During Hutton's early life,  the fall of Bonnie Prince Charles, at 25 leading a revolt to regain family monarchy. In a Scotland now modern, and while romantically inclined, most people, especially in civilized Edinburgh, realized the dead-end desire of such a restitution to a militant highland culture that had worn out and did not fit the modern world, like a world of blowguns and poisoned darts in a Borneo Jungle. His army of 150 taking Edinburg, marching then with new recruits of 5000 hoping for Catholic support and not finding it along the highway, meeting 15,000 brits and retreating to Scotland, Edinburgh now retaken by Glasgow, his folks get hacked to death and the highland culture expropriated and destroyed,  and he retreats to a life of 30 years of drinking in Rome.

 

He spent some time in attractive Paris And I wonder how could the Paris of the enlightenment, of Voltaire, Rousseau, Diderot, Voltaire, , Montesquieu,  with its cafes and boulevards, parks and attractive neighborhoods ( before the rebuilding which gives us the Paris of today but was inspired by Louis the fourteenth) become the Paris of the unrest of the revolution two decades later? The interplay between ideas and circumstances, where circumstances create ideas and ideas create circumstances with the tectonic upheavals of mind, culture, and civil society. And all this is going on in the context of power and relationships as young men and women follow their noses into careers and the new families.

 

Is our time any different? The median family income of undergraduates at Harvard (they declare less than full assets and still) is around 200,000. Who is passing on what to whom?

 

The tide turns against Bush..?

 

White House Drops Effort to Relax Media Ownership Rules

By STEPHEN LABATON  4:13 PM ET

The administration will not ask the Supreme Court to overturn a ruling that struck down changes to media ownership rules.

 

Pasted from <http://www.nytimes.com/>

 

We might begin to see many of these.

 

Updike in New Yorker on Murakami, the issue of "God",  and what it is, is getting lots of attention.  I think we are seeing a reaction against fundamentalism, not by being more hard edged materialized but much more psychological, valuing in the subject of life and the life of experience, which embraces the objective and subjective in a single experience. 

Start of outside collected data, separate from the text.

(** C5 as the specification words it fails twice.  A one-character column
    gives no reference at all; and where the reference is returned, the
    filter check on the qualified name [orders.region] answers [0]. *)
Lemma single_table_claim_fails :
  getParsedFilteredColumnsinSQL Demo.Parser Demo.short_sql = Ok []
  ∧ getParsedFilteredColumnsinSQL Demo.Parser Demo.filter_sql = Ok ["orders:region"]
  ∧ List.map (λ u, (Usage.TableName u, Usage.ColumnName u, Usage.isUsedInFilter u))
      (pre_stats_df Demo.Parser Demo.regexp_split [Demo.filter_query] [])
    = [(Some "orders", Some "region", 0%Z)].
Proof. split_and!; [reflexivity | reflexivity | by vm_compute]. Qed.

(** * Occurrences of a column name in the query text *)

Section Occurrences.

Lemma length_split_go pat s k :
  length (Sql.split_go pat s k) = S (count_go pat s k).
Proof.
  revert k. induction s as [|c s IH]; intros k; [done|].
  cbn [Sql.split_go count_go]. destruct k as [|k]; [|done].
  destruct (String.prefix pat (String c s)).
  - cbn [length]. by rewrite IH.
  - rewrite <- IH. by destruct (split_go_cons pat s 0) as (p & ps & ->).
Qed.

Lemma literal_nonempty pat : Sql.literal pat = true → pat ≠ "".
Proof. by intros H ->. Qed.

(** [size(split(s, pat)) - 1] counts the occurrences of [pat] in [s] when
    [pat] is no regular expression proper. *)
Lemma size_split (regexp_split : string → string → list string) s pat :
  Sql.literal pat = true →
  (Sql.size (Sql.split regexp_split s pat) - 1)%Z = Z.of_nat (count_occurrences s pat).
Proof.
  intros Hpat. unfold Sql.size, Sql.split, count_occurrences.
  rewrite Hpat, length_split_go. lia.
Qed.

Lemma is_substring_nil pat : pat ≠ "" → ¬ is_substring pat "".
Proof.
  intros Hpat (a & b & H). destruct a; simpl in H; [|done].
  destruct pat; [done | discriminate].
Qed.

Lemma is_substring_cons pat c s :
  String.prefix pat (String c s) = false →
  is_substring pat (String c s) ↔ is_substring pat s.
Proof.
  intros Hp. split.
  - intros ([|d a] & b & Hab); simpl in Hab.
    + assert (String.prefix pat (String c s) = true)
        by (apply prefix_app; eauto).
      congruence.
    + injection Hab as -> ->. by exists a, b.
  - intros (a & b & ->). by exists (String c a), b.
Qed.

Lemma count_go_zero pat s k :
  pat ≠ "" →
  count_go pat s k = 0%nat ↔ ¬ is_substring pat (Py.slice_from k s).
Proof.
  intros Hpat. revert k. induction s as [|c s IH]; intros k.
  - destruct k; simpl; split; auto using is_substring_nil.
  - cbn [count_go]. destruct k as [|k]; [|apply IH].
    cbn [Py.slice_from]. destruct (String.prefix pat (String c s)) eqn:Hp.
    + split; [done|]. intros []. apply prefix_app in Hp as [r ->].
      by exists "", r.
    + rewrite is_substring_cons by done. apply (IH 0%nat).
Qed.

(** The count is [0] exactly when the column name does not occur. *)
Lemma count_occurrences_zero s pat :
  pat ≠ "" → count_occurrences s pat = 0%nat ↔ ¬ is_substring pat s.
Proof. intros Hpat. by apply (count_go_zero pat s 0). Qed.

Variable Parser : string → result ParserResults.
Variable regexp_split : string → string → list string.
Lemma kernel_gram_take_rows n pi sigma (X : matrix) :
  perm_of n pi -> length X = n ->
  map (fun r1 => map (fun r2 => kernel_value sigma r1 r2) (take_rows X pi))
    (take_rows X pi)
  = permute pi (map (fun r1 => map (fun r2 => kernel_value sigma r1 r2) X) X).
Proof.
  intros H L. rewrite (kernel_table_take_rows n) by assumption.
  unfold permute, take_rows. rewrite !map_map. apply map_ext_in. intros i Hi.
  apply (perm_of_In n pi i H) in Hi. f_equal.
  set (row := fun r1 => map (fun r2 => kernel_value sigma r1 r2) X).
  rewrite (nth_indep (map row X) [] (row [])) by (rewrite length_map; lia).
  now rewrite (map_nth row).
Qed.

Lemma nth_map2 f a b i :
  (i < length a)%nat -> (i < length b)%nat ->
  nth i (KRR.map2 f a b) 0 = f (nth i a 0) (nth i b 0).
Proof.
  revert b i; induction a as [|x a IH]; intros [|y b] [|i]; simpl; intros Ha Hb;
    try lia; auto. apply IH; lia.
Qed.

Lemma length_map2 f a b :
  length a = length b -> length (KRR.map2 f a b) = length a.
Proof.
  revert b; induction a as [|x a IH]; intros [|y b]; simpl; intros H; try easy.
  f_equal; apply IH; lia.
Qed.

Lemma length_add_scaled A c B :
  length A = length B -> length (add_scaled A c B) = length A.
Proof.
  revert B; induction A as [|ra A IH]; intros [|rb B]; simpl; intros H; try easy.
  f_equal; apply IH; lia.
Qed.

Lemma entry_add_scaled A c B i j :
  (i < length A)%nat -> (i < length B)%nat ->
  (j < length (nth i A []))%nat -> (j < length (nth i B []))%nat ->
  entry (add_scaled A c B) i j = entry A i j + c * entry B i j.
Proof.
  revert B i; induction A as [|ra A IH]; intros [|rb B] [|i]; simpl;
    intros Ha Hb Hja Hjb; try lia.
  - unfold entry; simpl. now apply (nth_map2 (fun a b => a + c * b)).
  - apply (IH B i); lia.
Qed.

Lemma rows_add_scaled m A c B :
  Forall (fun row => length row = m) A -> Forall (fun row => length row = m) B ->
  Forall (fun row => length row = m) (add_scaled A c B).
Proof.
  intros FA. revert B. induction FA as [|ra A Ha FA IH]; intros B FB; simpl.
  - destruct B; constructor.
  - destruct FB as [|rb B Hb FB]; constructor.
    + rewrite length_map2; congruence.
    + now apply IH.
Qed.

Lemma add_scaled_spec n A c B :
  shape n n A -> shape n n B ->
  shape n n (add_scaled A c B)
  /\ forall i j, (i < n)%nat -> (j < n)%nat ->
     entry (add_scaled A c B) i j = entry A i j + c * entry B i j.
Proof.
  intros HA HB. split.
  - destruct HA as [LA FA], HB as [LB FB]. split.
    + rewrite length_add_scaled; congruence.
    + now apply rows_add_scaled.
  - intros i j Hi Hj. apply entry_add_scaled.
    + destruct HA as [-> _]; exact Hi.
    + destruct HB as [-> _]; exact Hi.
    + now rewrite (shape_row n n A i HA Hi).
    + now rewrite (shape_row n n B i HB Hi).
Qed.

Lemma entry_eye n i j :
  (i < n)%nat -> (j < n)%nat -> entry (eye n) i j = if (i =? j)%nat then 1 else 0.
Proof. intros. unfold eye. now rewrite entry_mk_matrix. Qed.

http://newyorker.com/printable/?critics/050124crbo_books>

 

From the inarguable truth of the second observation the possibility of one’s spirit leaving one’s body could be plausibly deduced in a prescientific, preëlectric age when, Oshima points out, “the physical darkness outside and the inner darkness of the soul were mixed together, with no boundary separating the two.” In Murakami’s vision of our materialist, garishly illuminated age, however, the boundary between inner and outer darkness is traversed by grotesque figments borrowed from the world of commercial imagery: Johnnie Walker, with boots and top hat, manifests himself to the cat-loving simpleton Nakata as a mass murderer of stray felines, jocularly cutting open their furry abdomens and popping their still-beating hearts into his mouth, and Colonel Sanders, in his white suit and string tie, appears to Nakata’s companion, Hoshino, as a fast-talking pimp. The Colonel, questioned by the startled Hoshino about his nature, quotes another venerable text, Ueda Akinari’s “Tales of Moonlight and Rain”:

Shape I may take, converse I may, but neither god nor Buddha am I, rather an insensate being whose heart thus differs from that of man.